(Available data begins)

(** Deduplication in the words of the specification: of the records of
    [l] that share an identifier only the first stays, the order of [l]
    kept. *)
Fixpoint firstOccurrences (l : list Artwork) : list Artwork :=
  match l with
  | [] => []
  | x :: l' => x :: filter (fun y => negb (id y =? id x)) (firstOccurrences l')
  end.

(** [a] and [b] have start years, in ascending order. *)
Definition yearLe (a b : Artwork) : Prop :=
  exists ya yb, date_start a = Some ya /\ date_start b = Some yb /\ ya <= yb.

(** The promise [fetchArtworkPage] gives back in the multi-page variant
    and whether it rejects. *)
Definition pagePromise (net : MultiPage.Network) (page : Z)
  : MultiPage.Promise (list Artwork) :=
  fst (MultiPage.fetchArtworkPage net page MultiPage.initialWorld).

Definition rejectsWith (net : MultiPage.Network) (page : Z) (err : Exn) : Prop :=
  snd (pagePromise net page) = inl err.

(** ** Predicates on text *)

(** Every code unit of [s] is white space. *)
Fixpoint blank (s : string) : bool :=
  match s with
  | EmptyString => true
  | String c s' => JsString.isWhiteSpace c && blank s'
  end.

(** The code unit [c] occurs in [s]. *)
Fixpoint occursIn (c : ascii) (s : string) : bool :=
  match s with
  | EmptyString => false
  | String c' s' => Ascii.eqb c' c || occursIn c s'
  end.

(** [s] starts, ends, with a white space. *)
Definition startsWhite (s : string) : bool :=
  match s with
  | EmptyString => false
  | String c _ => JsString.isWhiteSpace c
  end.

Fixpoint endsWhite (s : string) : bool :=
  match s with
  | EmptyString => false
  | String c EmptyString => JsString.isWhiteSpace c
  | String _ s' => endsWhite s'
  end.

(** The part of [s] before its first line feed, all of [s] when it has
    none. *)
Fixpoint firstLine (s : string) : string :=
  match s with
  | EmptyString => EmptyString
  | String c s' => if Ascii.eqb c JsString.LF then EmptyString else String c (firstLine s')
  end.

(** The records a fulfilled page promise carries (none when it
    rejects). *)
Definition pageData (net : MultiPage.Network) (page : Z) : list Artwork :=
  match snd (pagePromise net page) with
  | inr records => records
  | inl _ => []
  end.

(** The record [r] has the start year [y]. *)
Definition hasStartYear (y : Z) (r : Artwork) : bool :=
  match date_start r with
  | Some y' => y' =? y
  | None => false
  end.

(** ** Sample data

    A record with the three fields the scenarios of the specification
    give, the optional others absent, and the page of its scenario. *)
Definition artwork (i : Z) (t : string) (y : option Z) : Artwork :=
  {| id := i; title := t; artist_display := None; date_display := None;
     date_start := y; image_id := None |}.

Definition scenarioPage : list Artwork :=
  [ artwork 1 "A" (Some 1923);
    artwork 2 EmptyString (Some 1925);
    artwork 1 "A-dup" (Some 1923) ].

(** Two pages with an identifier on both. *)
Definition twoPages : list (list Artwork) :=
  [ [artwork 1 "A" (Some 1923); artwork 2 "B" (Some 1950)];
    [artwork 1 "A-dup" (Some 1923); artwork 3 "C" (Some 1931)] ].

(** Responses: a success that carries a page, a failure with a status
    code. *)
Definition okResponse (page : list Artwork) : Response :=
  {| ok := true; status := 200; json := inr {| data := page |} |}.

Definition failedResponse (code : Z) : Response :=
  {| ok := false; status := code; json := inr {| data := [] |} |}.

(** The request asks for the page [p]. *)
Definition isPage (p : Z) (req : MultiPage.Request) : bool :=
  existsb (fun kv => (fst kv =? "page")%string
                     && (snd kv =? Js.String_of_number p)%string)
          (MultiPage.searchParams req).

(** The network of the scenario: the page of the scenario is page 1 and
    the other pages are empty (multi-page), or it is the only page
    (single-page). *)
Definition scenarioNetwork : MultiPage.Network :=
  fun req =>
    {| MultiPage.settledAt := 0;
       MultiPage.fetched := inr (okResponse (if isPage 1 req then scenarioPage else [])) |}.

Definition scenarioNetworkSingle : SinglePage.Network :=
  fun _ => inr (okResponse scenarioPage).

(** A network on which page 3 answers with status 500 before the other
    pages answer, and one that answers the single page with 500. *)
Definition failingNetwork : MultiPage.Network :=
  fun req =>
    if isPage 3 req
    then {| MultiPage.settledAt := 5; MultiPage.fetched := inr (failedResponse 500) |}
    else {| MultiPage.settledAt := 10; MultiPage.fetched := inr (okResponse []) |}.

Definition failingNetworkSingle : SinglePage.Network :=
  fun _ => inr (failedResponse 500).

(** A network on which the [fetch] of page 1 rejects at once, as when
    the network is down, page 3 answers with status 500 later, and the
    other pages answer later still. *)
Definition mixedFailureNetwork : MultiPage.Network :=
  fun req =>
    if isPage 1 req
    then {| MultiPage.settledAt := 0; MultiPage.fetched := inl (Error "network down") |}
    else if isPage 3 req
    then {| MultiPage.settledAt := 5; MultiPage.fetched := inr (failedResponse 500) |}
    else {| MultiPage.settledAt := 10; MultiPage.fetched := inr (okResponse []) |}.

(** A page of twenty records of the 1920s, of identifiers 1 to 20, and
    the network that answers page 1 with it and the other pages with
    nothing. *)
Definition fullDecadePage : list Artwork :=
  map (fun i => artwork (Z.of_nat i) "A" (Some 1923)) (seq 1 20).

Definition galleryNetwork : MultiPage.Network :=
  fun req =>
    {| MultiPage.settledAt := 0;
       MultiPage.fetched := inr (okResponse (if isPage 1 req then fullDecadePage else [])) |}.

(** * Facts about the JavaScript primitives *)

(** ** [Array.prototype.sort] *)

Section SortFacts.
Context {A : Type}.

Lemma insert_Permutation (cmp : A -> A -> Z) (x : A) (l : list A) :
  Permutation (Js.insert cmp x l) (x :: l).
Proof.
  induction l as [|y l IH]; simpl.
  - reflexivity.
  - destruct (cmp x y <=? 0).
    + reflexivity.
    + rewrite IH. apply perm_swap.
Qed.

(Available data ends)

[The problem] Determine how many lines above contain "bool" and respond with that number only.

[Response below] 6